Identifying the precursors of Hodgkin and Reed-Sternberg cells in Hodgkin's disease: role of the germinal center in B-cell lymphomagenesis.

In the course of T-cell-dependent immune responses, germinal centers (GCs) are established within secondary lymphoid organs. In these structures, B lymphocytes clonally expand and modify their immunoglobulin (Ig) V genes by somatic hypermutation. In a process called affinity maturation, GC B cells expressing antigen receptor with increased affinity to the cognate antigen are selected, whereas B cells acquiring unfavorable mutations die by apoptosis.

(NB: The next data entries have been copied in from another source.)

Lemma block_until_exit_fd_quiet n pid :
  forall w r w', block_until_exit n pid w = Some (r, w') -> fd_quiet w w'.
Proof.
  induction n as [|n IH]; intros w r w' H; rewrite block_until_exit_eq in H;
    pose proof (turn_fd_quiet w) as Ht;
    unfold block_step in H;
    destruct (fst (runState turn w));
    try (apply some_pair in H as [_ ->];
         eapply fd_quiet_trans; [exact Ht | fd_quiet_goal]);
    (destruct (pid =? Z.pos (kpid (snd (runState turn w))));
     [destruct (proc (snd (runState turn w))) as [[|st]|] |]);
    try discriminate H;
    try (apply some_pair in H as [_ ->];
         eapply fd_quiet_trans; [exact Ht | fd_quiet_goal]);
    (eapply fd_quiet_trans; [exact Ht | eapply IH; exact H]).
Qed.

Lemma reap_fd_quiet pid w r w' : reap pid w = Some (r, w') -> fd_quiet w w'.
Proof.
  unfold reap, waitpid_block.
  destruct (block_until_exit _ pid _) as [[[res status] w1]|] eqn:Hb;
    [| discriminate].
  apply block_until_exit_fd_quiet in Hb.
  assert (Hq : fd_quiet w w1).
  { eapply fd_quiet_trans; [| exact Hb]. split; [split; reflexivity |].
    intros f.
    change (closes f (calls w ++ [Waitpid pid 0]) = closes f (calls w)).
    rewrite closes_app. apply Nat.add_0_r. }
  destruct (res =? -1); [| destruct (WIFSIGNALED status)];
    intros H; apply some_pair in H as [_ ->]; cbn [snd];
    (eapply fd_quiet_trans; [exact Hq | fd_quiet_goal]).
Qed.

Lemma made_closes cs w w' f :
  made cs w w' -> closes f cs = 0%nat ->
  closes f (calls w') = closes f (calls w).
Proof.
  intros M H. rewrite (md_calls M), closes_app, H. apply Nat.add_0_r.
Qed.

Lemma close_effect f w :
  let w' := snd (runState (close f) w) in
  rd_open w' = (if fd_eqb PipeRd f then false else rd_open w) /\
  wr_open w' = (if fd_eqb PipeWr f then false else wr_open w) /\
  forall g,
    closes g (calls w') =
    ((if fd_eqb g f then 1 else 0) + closes g (calls w))%nat.
Proof.
  cbv zeta. destruct (close_made f w) as (M & R & W). cbv zeta in M, R, W.
  split; [rewrite R; destruct f; reflexivity |].
  split; [rewrite W; destruct f; reflexivity |].
  intros g. rewrite (md_calls M), closes_app, Nat.add_comm. f_equal.
  unfold closes. cbn [filter]. destruct (fd_eqb g f); reflexivity.
Qed.

Lemma after_loop_fds pid w r w' :
  after_loop pid w = Some (r, w') ->
  rd_open w' = false /\ wr_open w' = wr_open w /\
  closes PipeRd (calls w') = S (closes PipeRd (calls w)) /\
  closes PipeWr (calls w') = closes PipeWr (calls w).
Proof.
  unfold after_loop. intros H.
  destruct (close_effect PipeRd w) as (R & W & C). cbv zeta in R, W, C.
  cbn [fd_eqb] in R, W.
  assert (Hq : fd_quiet (snd (runState (close PipeRd) w)) w').
  { destruct (negb _).
    - apply some_pair in H as [_ ->]. apply shutdown_fd_quiet.
    - eapply reap_fd_quiet; exact H. }
  destruct Hq as [[r1 r2] c]. rewrite r1, r2, !c, !C.
  repeat split; assumption.
Qed.

Lemma parent_fds fuel pid w r w' :
  parent fuel pid w = Some (r, w') ->
  rd_open w' = false /\ wr_open w' = false /\
  closes PipeRd (calls w') = S (closes PipeRd (calls w)) /\
  closes PipeWr (calls w') = S (closes PipeWr (calls w)).
Proof.
  unfold parent. intros H.
  destruct (close_effect PipeWr (set_child_pid pid w)) as (R & W & C).
  cbv zeta in R, W, C. cbn [fd_eqb] in R, W.
  destruct (supervise fuel pid _) as [w3|] eqn:Hl; [| discriminate].
  apply supervise_fd_quiet in Hl. destruct Hl as [[r1 r2] c].
  apply after_loop_fds in H as (R' & W' & C1 & C2).
  rewrite R', W', C1, C2, r2, !c, !C, W.
  repeat split.
Qed.

Lemma launch_body_fds fuel argv w r w' :
  launch_body fuel argv w = Some (r, w') ->
  if failing (fate w)
  then same_fds w w' /\ forall f, closes f (calls w') = closes f (calls w)
  else rd_open w' = false /\ wr_open w' = false /\
       closes PipeRd (calls w') = S (closes PipeRd (calls w)) /\
       closes PipeWr (calls w') = S (closes PipeWr (calls w)).
Proof.
  unfold launch_body.
  destruct (pipe_made w) as (R1 & M1 & D1).
  destruct (runState pipe w) as [r1 w1]. cbn [fst snd] in *.
  destruct (failing (fate w)); subst r1.
  { rewrite Z.eqb_refl. intros H. apply some_pair in H as [_ ->].
    split; [apply D1; reflexivity |].
    intros f. apply (made_closes f M1). reflexivity. }
  cbn [Z.eqb].
  pose proof (fcntl_getfl_fd_quiet PipeRd w1) as Q2.
  destruct (runState (fcntl_getfl PipeRd) w1) as [flags w2]. cbn [snd] in Q2.
  pose proof (fcntl_setfl_fd_quiet PipeRd (Z.lor flags O_NONBLOCK) w2) as Q3.
  destruct (runState (fcntl_setfl PipeRd _) w2) as [r3 w3]. cbn [snd] in Q3.
  pose proof (fork_fd_quiet (child_branch argv) w3) as Q4.
  destruct (runState (fork _) w3) as [pid w4]. cbn [snd] in Q4.
  pose proof (fd_quiet_trans Q2 (fd_quiet_trans Q3 Q4)) as [_ Q].
  assert (C1 : forall f, closes f (calls w4) = closes f (calls w)).
  { intros f. rewrite Q. apply (made_closes f M1). reflexivity. }
  destruct (pid =? -1).
  { destruct (close_effect PipeRd w4) as (R5 & W5 & C5).
    destruct (runState (close PipeRd) w4) as [r5 w5]. cbn [snd] in *.
    destruct (close_effect PipeWr w5) as (R6 & W6 & C6).
    destruct (runState (close PipeWr) w5) as [r6 w6]. cbn [snd] in *.
    intros H. apply some_pair in H as [_ ->]. cbn [snd].
    cbn [fd_eqb] in *. rewrite R6, R5, W6, !C6, !C5, !C1.
    repeat split. }
  destruct (pid =? 0); [discriminate |].
  intros H. apply parent_fds in H as (R & W & Ca & Cb).
  rewrite R, W, Ca, Cb, !C1. repeat split.
Qed.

By molecular single cell analysis of Hodgkin and Reed-Sternberg (HRS) cells in Hodgkin's disease (HD), it could be shown that the HRS cells in classical as well as lymphocyte predominant (LP) HD represent clonal populations of mature B cells. Whereas HRS cells in classical HD appear to derive from crippled GC B cells that lost the capacity to express antigen receptor, the precursors of the HRS cells in LP HD are mutating, antigen-selected GC B cells. It is likely that chromosomal translocations resulting from mistakes in class switch recombination or somatic hypermutation (and potentially V gene editing) play an important role in the pathogenesis of GC B-cell-derived lymphomas.